- GOAL OF THE EXERCISE -
From the line with "set (dd := Z.rem _ 7)." onward, reproduce each line of the entries exactly, ending at the last one, and add nothing.

Records contained in a dataset
'''
(** The calendar [getDays] counts in has the leap years of the Gregorian one at a distance of
    1900 years. *)
Definition cal_leap (y : Z) : bool := is_leap (y - 1900).
Definition cal_date (y m d : Z) : Prop := month_days (cal_leap y) m d ∧ (1900 < y ∨ y = 1900 ∧ 3 ≤ m).
#[export] Instance month_days_dec lp m d : Decision (month_days lp m d).
Proof. unfold month_days. apply _. Defined.
#[export] Instance cal_date_dec y m d : Decision (cal_date y m d).
Proof. unfold cal_date. apply _. Defined.

Lemma is_leap_spec y : 0 ≤ y → is_leap y = (y mod 4 =? 0) && (negb (y mod 100 =? 0) || (y mod 400 =? 0)).
Proof. intros. unfold is_leap. by rewrite !Z.rem_mod_nonneg by lia. Qed.

(** Facts about a small range are decided by enumeration. *)

(** *** Days before a year and before a month, from March on *)

Definition before_year (y : Z) : Z := 365 * y + y / 4 - y / 100 + y / 400.
Definition before_month (m : Z) : Z := (m * 306 + 5) / 10.
(** The first day of the month [k], counted from March 1900. *)
Definition first_day (k : Z) : Z := before_year (k / 12) + before_month (k mod 12).
Definition month_no (y m : Z) : Z := 12 * (y - 1900) + m - 3.

Lemma before_year_step y : 0 ≤ y → before_year (y + 1) = before_year y + (if is_leap (y + 1) then 366 else 365).
Proof.
  intros. rewrite is_leap_spec by lia. unfold before_year.
  destruct (Z.eqb_spec ((y + 1) mod 4) 0), (Z.eqb_spec ((y + 1) mod 100) 0), (Z.eqb_spec ((y + 1) mod 400) 0); cbn;
    Z.div_mod_to_equations; lia.
Qed.
Lemma before_year_quot y : 0 ≤ y → 365 * y + Z.quot y 4 - Z.quot y 100 + Z.quot y 400 = before_year y.
Proof. intros. unfold before_year. by rewrite !Z.quot_div_nonneg by lia. Qed.

Lemma month_cases m : 1 ≤ m ≤ 12 →
  m = 1 ∨ m = 2 ∨ m = 3 ∨ m = 4 ∨ m = 5 ∨ m = 6 ∨ m = 7 ∨ m = 8 ∨ m = 9 ∨ m = 10 ∨ m = 11 ∨ m = 12.
Proof. lia. Qed.
Ltac month_cases H := apply month_cases in H;
  repeat match type of H with _ ∨ _ => destruct H as [H|H] end; subst.

Lemma first_day_at y m : 0 ≤ m < 12 → first_day (12 * y + m) = before_year y + before_month m.
Proof. intros. unfold first_day. rewrite (Z.mul_comm 12), Z.div_add_l, Z.div_small, Z.add_0_r by lia. rewrite (Z.add_comm (y * 12) m), Z_mod_plus_full, Z.mod_small by lia. done. Qed.

Lemma getDays_first y m d : 1 ≤ m ≤ 12 → 0 ≤ month_no y m → getDays y m d = first_day (month_no y m) + d - 1.
Proof.
  intros Hm Hk. unfold getDays. unfold month_no in *. rewrite Z.rem_mod_nonneg by lia.
  set (mp := (m + 9) mod 12). set (Y := y - 1900 - Z.quot mp 10).
  assert (0 ≤ mp < 12) by (apply Z.mod_pos_bound; lia).
  assert (12 * (y - 1900) + m - 3 = 12 * Y + mp) as E.
  { unfold Y, mp. rewrite Z.quot_div_nonneg by lia. month_cases Hm; Z.div_mod_to_equations; lia. }
  assert (0 ≤ Y) by lia. rewrite E, first_day_at by lia. rewrite before_year_quot by lia. unfold before_month.
  rewrite Z.quot_div_nonneg by lia. lia.
Qed.

(** The length of the month [k]. *)
Definition month_len (k : Z) : Z := first_day (k + 1) - first_day k.

Lemma month_len_calendar y m : 1 ≤ m ≤ 12 → 0 ≤ month_no y m → month_len (month_no y m) = days_in_month (cal_leap y) m.
Proof.
  intros Hm Hk. unfold month_len.
  assert (∃ Y mp, month_no y m = 12 * Y + mp ∧ 0 ≤ Y ∧ (3 ≤ m ∧ mp = m - 3 ∨ m ≤ 2 ∧ mp = m + 9 ∧ Y + 1 = y - 1900)) as (Y & mp & -> & HY & Hmp).
  { unfold month_no in *. destruct (decide (3 ≤ m)).
    - exists (y - 1900), (m - 3). lia.
    - exists (y - 1901), (m + 9). lia. }
  destruct (decide (m = 2)) as [->|].
  - assert (mp = 11) as -> by lia. replace (12 * Y + 11 + 1) with (12 * (Y + 1) + 0) by lia.
    rewrite !first_day_at by lia. rewrite before_year_step by lia. destruct Hmp as [|(_ & _ & Hy)]; [lia|].
    unfold cal_leap. rewrite <- Hy. change (before_month 0) with 0. change (before_month 11) with 337. unfold days_in_month. cbn. case_match; lia.
  - rewrite <- Z.add_assoc, !first_day_at by lia.
    assert (before_month (mp + 1) - before_month mp = days_in_month (cal_leap y) m) by
      (destruct Hmp as [[? ->]|[? [-> ?]]]; month_cases Hm; solve [lia | reflexivity]).
    lia.
Qed.

Lemma month_len_bounds k : 0 ≤ k → 28 ≤ month_len k ≤ 31.
Proof.
  intros. assert (∃ y m, k = month_no y m ∧ 1 ≤ m ≤ 12) as (y & m & -> & Hm).
  { exists (1900 + (k + 2) / 12), ((k + 2) mod 12 + 1). unfold month_no. Z.div_mod_to_equations. lia. }
  rewrite month_len_calendar by lia.
  unfold days_in_month. repeat case_match; lia.
Qed.
Lemma first_day_mono k k' : 0 ≤ k < k' → first_day k + month_len k ≤ first_day k'.
Proof.
  intros [Hk Hlt]. replace k' with (k + 1 + (k' - (k + 1))) by lia. assert (0 ≤ k' - (k + 1)) as Hn by lia. revert Hn.
  generalize (k' - (k + 1)). apply natlike_ind.
  - rewrite Z.add_0_r. unfold month_len. lia.
  - intros n Hn IH. pose proof (month_len_bounds (k + 1 + n) ltac:(lia)) as Hb. unfold month_len in Hb.
    replace (k + 1 + Z.succ n) with (k + 1 + n + 1) by lia. lia.
Qed.

(** *** The way back *)

Lemma before_year_period q r : before_year (400 * q + r) = 146097 * q + before_year r.
Proof.
  unfold before_year.
  replace (400 * q + r) with (r + 100 * q * 4) at 2 by lia. replace (400 * q + r) with (r + 4 * q * 100) at 2 by lia.
  replace (400 * q + r) with (r + q * 400) at 2 by lia. rewrite !Z.div_add by lia. lia.
Qed.

(** The approximation of the year is right or one too large. *)
Definition estimate_ok (r : Z) : bool :=
  (3652425 * r <=? 10000 * before_year r + 14780) &&
  (10000 * (before_year (r + 1) - 1) + 14780 <? 3652425 * (r + 2)).
Lemma estimate_year y g : 0 ≤ y → before_year y ≤ g < before_year (y + 1) →
  y ≤ (10000 * g + 14780) / 3652425 ≤ y + 1.
Proof.
  intros Hy Hg. set (q := y / 400). set (r := y mod 400).
  assert (y = 400 * q + r) as E by (unfold q, r; Z.div_mod_to_equations; lia).
  assert (0 ≤ r < 0 + 400) as Hr by (unfold r; Z.div_mod_to_equations; lia).
  assert (estimate_ok r = true) as Hok by (revert Hr; apply forall_range; vm_compute; reflexivity).
  unfold estimate_ok in Hok. apply andb_true_iff in Hok as [H1%Z.leb_le H2%Z.ltb_lt].
  rewrite E, before_year_period in Hg. rewrite <- Z.add_assoc, before_year_period in Hg. 
  split; [apply Z.div_le_lower_bound; lia|]. apply Z.lt_succ_r, Z.div_lt_upper_bound; lia.
Qed.

Lemma year_of_days_spec y g : 0 ≤ y → before_year y ≤ g < before_year (y + 1) →
  year_of_days g (Z.quot (10000 * g + 14780) 3652425) = (y, g - before_year y).
Proof.
  intros Hy Hg. assert (0 ≤ before_year y) by (unfold before_year; Z.div_mod_to_equations; lia).
  pose proof (estimate_year y g Hy Hg) as He. rewrite Z.quot_div_nonneg by lia.
  set (e := (10000 * g + 14780) / 3652425) in *. clearbody e. unfold year_of_days.
  assert (e = y ∨ e = y + 1) as [-> | ->] by lia; rewrite !before_year_quot by lia.
  - by replace (_ <? 0) with false by lia.
  - replace (g - before_year (y + 1) <? 0) with true by lia. replace (y + 1 - 1) with y by lia. done.
Qed.

Lemma year_exists g : 0 ≤ g → ∃ y, 0 ≤ y ∧ before_year y ≤ g < before_year (y + 1).
Proof.
  intros Hg. assert (∀ n, 0 ≤ n → g < before_year n → ∃ y, 0 ≤ y ∧ before_year y ≤ g < before_year (y + 1)) as H.
  { apply (natlike_ind (λ n, g < before_year n → ∃ y, 0 ≤ y ∧ before_year y ≤ g < before_year (y + 1))).
    - change (before_year 0) with 0. lia.
    - intros n Hn IH Hlt. destruct (decide (g < before_year n)); [by apply IH|]. exists n. unfold Z.succ in *. lia. }
  apply (H (g + 1)); [lia|]. unfold before_year. Z.div_mod_to_equations. lia.
Qed.

(** The month and the day in a year that starts with March. *)
Lemma month_of_days m d : 0 ≤ m < 12 → 1 ≤ d ≤ 31 → d ≤ before_month (m + 1) - before_month m ∨ m = 11 ∧ d ≤ 29 →
  Z.quot (100 * (before_month m + d - 1) + 52) 3060 = m.
Proof.
  intros Hm Hd Hl. assert (0 ≤ before_month m) by (unfold before_month; Z.div_mod_to_equations; lia).
  rewrite Z.quot_div_nonneg by lia. unfold before_month in *.
  assert (m = 0 ∨ m = 1 ∨ m = 2 ∨ m = 3 ∨ m = 4 ∨ m = 5 ∨ m = 6 ∨ m = 7 ∨ m = 8 ∨ m = 9 ∨ m = 10 ∨ m = 11) as Hc by lia.
  repeat destruct Hc as [->|Hc]; [..|subst m]; cbn in Hl; Z.div_mod_to_equations; lia.
Qed.

Lemma date_of_days_getDays y m d : cal_date y m d → 0 ≤ getDays y m d ∧
  date_of_days (getDays y m d) (Z.quot (10000 * getDays y m d + 14780) 3652425) = (y, m, d).
Proof.
  intros [[Hm Hd] Hy].
  assert (0 ≤ month_no y m) as Hk by (unfold month_no; lia).
  assert (∃ Y mp, month_no y m = 12 * Y + mp ∧ 0 ≤ Y ∧ 0 ≤ mp < 12 ∧ m = Z.rem (mp + 2) 12 + 1 ∧ y = Y + Z.quot (mp + 2) 12 + 1900)
    as (Y & mp & E & HY & Hmp & Em & Ey).
  { unfold month_no in *. destruct (decide (3 ≤ m)).
    - exists (y - 1900), (m - 3). rewrite Z.rem_mod_nonneg, Z.quot_div_nonneg by lia. Z.div_mod_to_equations; lia.
    - exists (y - 1901), (m + 9). rewrite Z.rem_mod_nonneg, Z.quot_div_nonneg by lia. Z.div_mod_to_equations; lia. }
  pose proof (month_len_calendar y m Hm Hk) as Hl. unfold month_len in Hl. rewrite E, <- Z.add_assoc in Hl.
  rewrite getDays_first, E by done. rewrite (first_day_at Y mp) in Hl |- * by lia.
  assert (d ≤ 31) by (revert Hd; unfold days_in_month; repeat case_match; lia).
  assert (0 ≤ before_year Y) by (unfold before_year; Z.div_mod_to_equations; lia).
  assert (0 ≤ before_month mp ≤ 337 ∧ (mp < 11 → before_month mp ≤ 306) ∧ before_month 0 = 0 ∧ (mp = 11 → before_month mp = 337)) as (Hb1 & Hb2 & Hb0 & Hb3)
    by (unfold before_month; split_and!; try done; Z.div_mod_to_equations; lia).
  assert (before_year Y ≤ before_year Y + before_month mp + d - 1 < before_year (Y + 1) ∧
          (d ≤ before_month (mp + 1) - before_month mp ∨ mp = 11 ∧ d ≤ 29)) as [Hrange Hlen].
  { pose proof (before_year_step Y HY) as Hs. destruct (decide (mp = 11)) as [->|].
    - replace (12 * Y + (11 + 1)) with (12 * (Y + 1) + 0) in Hl by lia. rewrite first_day_at in Hl by lia.
      specialize (Hb3 eq_refl). destruct (is_leap (Y + 1)); lia.
    - rewrite first_day_at in Hl by lia. specialize (Hb2 ltac:(lia)). destruct (is_leap (Y + 1)); lia. }
  split; [lia|]. unfold date_of_days. rewrite (year_of_days_spec Y) by lia.
  replace (before_year Y + before_month mp + d - 1 - before_year Y) with (before_month mp + d - 1) by lia.
  rewrite month_of_days by lia. rewrite <- Em, <- Ey. do 2 f_equal.
  unfold before_month. rewrite Z.quot_div_nonneg by lia. lia.
Qed.

Lemma getDays_onto g : 0 ≤ g → ∃ y m d, cal_date y m d ∧ getDays y m d = g.
Proof.
  intros Hg. assert (∃ k, 0 ≤ k ∧ first_day k ≤ g < first_day (k + 1)) as (k & Hk & Hr).
  { assert (∀ n, 0 ≤ n → g < first_day n → ∃ k, 0 ≤ k ∧ first_day k ≤ g < first_day (k + 1)) as H.
    { apply (natlike_ind (λ n, g < first_day n → ∃ k, 0 ≤ k ∧ first_day k ≤ g < first_day (k + 1))).
      - change (first_day 0) with 0. lia.
      - intros n Hn IH Hlt. destruct (decide (g < first_day n)); [by apply IH|]. exists n. unfold Z.succ in *. lia. }
    apply (H (12 * (g + 1) + 0)); [lia|]. rewrite first_day_at by lia. unfold before_year. change (before_month 0) with 0.
    Z.div_mod_to_equations. lia. }
  assert (∃ y m, k = month_no y m ∧ 1 ≤ m ≤ 12) as (y & m & -> & Hm).
  { exists (1900 + (k + 2) / 12), ((k + 2) mod 12 + 1). unfold month_no. Z.div_mod_to_equations. lia. }
  exists y, m, (g - first_day (month_no y m) + 1). pose proof (month_len_calendar y m Hm Hk) as Hl. unfold month_len in Hl.
  unfold cal_date, month_days. rewrite getDays_first by done. unfold month_no in *. lia.
Qed.

(** *** Days of the week *)

Lemma year_start_before n : year_start n = before_year (Z.of_nat n).
Proof.
  induction n as [|n IH]; [done|]. cbn [year_start]. rewrite IH. replace (Z.of_nat (S n)) with (Z.of_nat n + 1) by lia.
  by rewrite before_year_step by lia.
Qed.
Lemma prev_year_code_ok y : 1 ≤ y ≤ 5000000 → prev_year_code y = Ret (before_year (y - 1) mod 7).
Proof.
  intros Hy. unfold prev_year_code.
  assert (0 ≤ before_year (y - 1)) by (unfold before_year; Z.div_mod_to_equations; lia).
  repeat (rewrite checked_int_Ret, bind_Ret_l by (Z.div_mod_to_equations; lia); cbv beta; rewrite ?Z.quot_div_nonneg by lia).
  f_equal. unfold before_year in *. rewrite (Z.mul_comm (y - 1)). by rewrite Z.rem_mod_nonneg by lia.
Qed.
Lemma months_before_offset lp m : 1 ≤ m ≤ 12 →
  months_before lp m = populateDay_offset m + (if lp && (2 <? m) then 1 else 0).
Proof. intros Hm. month_cases Hm; destruct lp; reflexivity. Qed.
Lemma word_days i : 0 ≤ i < 7 → ∃ w, word day_words i = Some w ∧ slen w > 3.
Proof.
  intros. assert (i = 0 ∨ i = 1 ∨ i = 2 ∨ i = 3 ∨ i = 4 ∨ i = 5 ∨ i = 6) as Hc by lia.
  repeat destruct Hc as [->|Hc]; [..|subst i]; eexists; (split; [reflexivity|done]).
Qed.

(** The fields [populateDay] sets for the day [w] of the week. *)
Definition with_weekday (w : Z) (d : Date) : Date :=
  set_weekday (dayInWords w false) (dayInWords w true) (if w =? 0 then 7 else w)
    (if 12 <=? hours d then str "PM" else hourdesignation d) (if 12 <=? hours d then hours d - 12 else 0) d.

Lemma populateDay_ok d : 1 ≤ year d ≤ 5000000 → 1 ≤ month d ≤ 12 → 1 ≤ day d ≤ 31 →
  populateDay d = Ret (with_weekday (day_number (year d) (month d) (day d) mod 7) d).
Proof.
  intros Hy Hm Hd. unfold populateDay. rewrite prev_year_code_ok, bind_Ret_l by done.
  pose proof (Z.mod_pos_bound (before_year (year d - 1)) 7 ltac:(lia)).
  assert (0 ≤ populateDay_offset (month d) ≤ 334) by (unfold populateDay_offset; repeat case_match; lia).
  repeat (rewrite checked_int_Ret, bind_Ret_l by (try case_match; lia); cbv beta).
  set (dd := Z.rem _ 7).
  assert (dd = day_number (year d) (month d) (day d) mod 7) as <-.
  { unfold dd, day_number. rewrite year_start_before, Z2Nat.id by lia. rewrite months_before_offset by done.
    rewrite Z.rem_mod_nonneg by (try case_match; lia). destruct (is_leap (year d) && (2 <? month d)); Z.div_mod_to_equations; lia. }
  assert (0 ≤ dd < 7) as Hdd by (unfold dd; rewrite Z.rem_mod_nonneg by (try case_match; lia); apply Z.mod_pos_bound; lia).
  clearbody dd. destruct (word_days dd Hdd) as (w & Ew & Hw). rewrite Ew. unfold with_weekday, dayInWords, in_words. rewrite Ew.
  replace (3 <? slen w) with true by lia. by case_match.
Qed.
'''
- TASK OUTPUT -
  set (dd := Z.rem _ 7).
  assert (dd = day_number (year d) (month d) (day d) mod 7) as <-.
  { unfold dd, day_number. rewrite year_start_before, Z2Nat.id by lia. rewrite months_before_offset by done.
    rewrite Z.rem_mod_nonneg by (try case_match; lia). destruct (is_leap (year d) && (2 <? month d)); Z.div_mod_to_equations; lia. }
  assert (0 ≤ dd < 7) as Hdd by (unfold dd; rewrite Z.rem_mod_nonneg by (try case_match; lia); apply Z.mod_pos_bound; lia).
  clearbody dd. destruct (word_days dd Hdd) as (w & Ew & Hw). rewrite Ew. unfold with_weekday, dayInWords, in_words. rewrite Ew.
  replace (3 <? slen w) with true by lia. by case_match.
Qed.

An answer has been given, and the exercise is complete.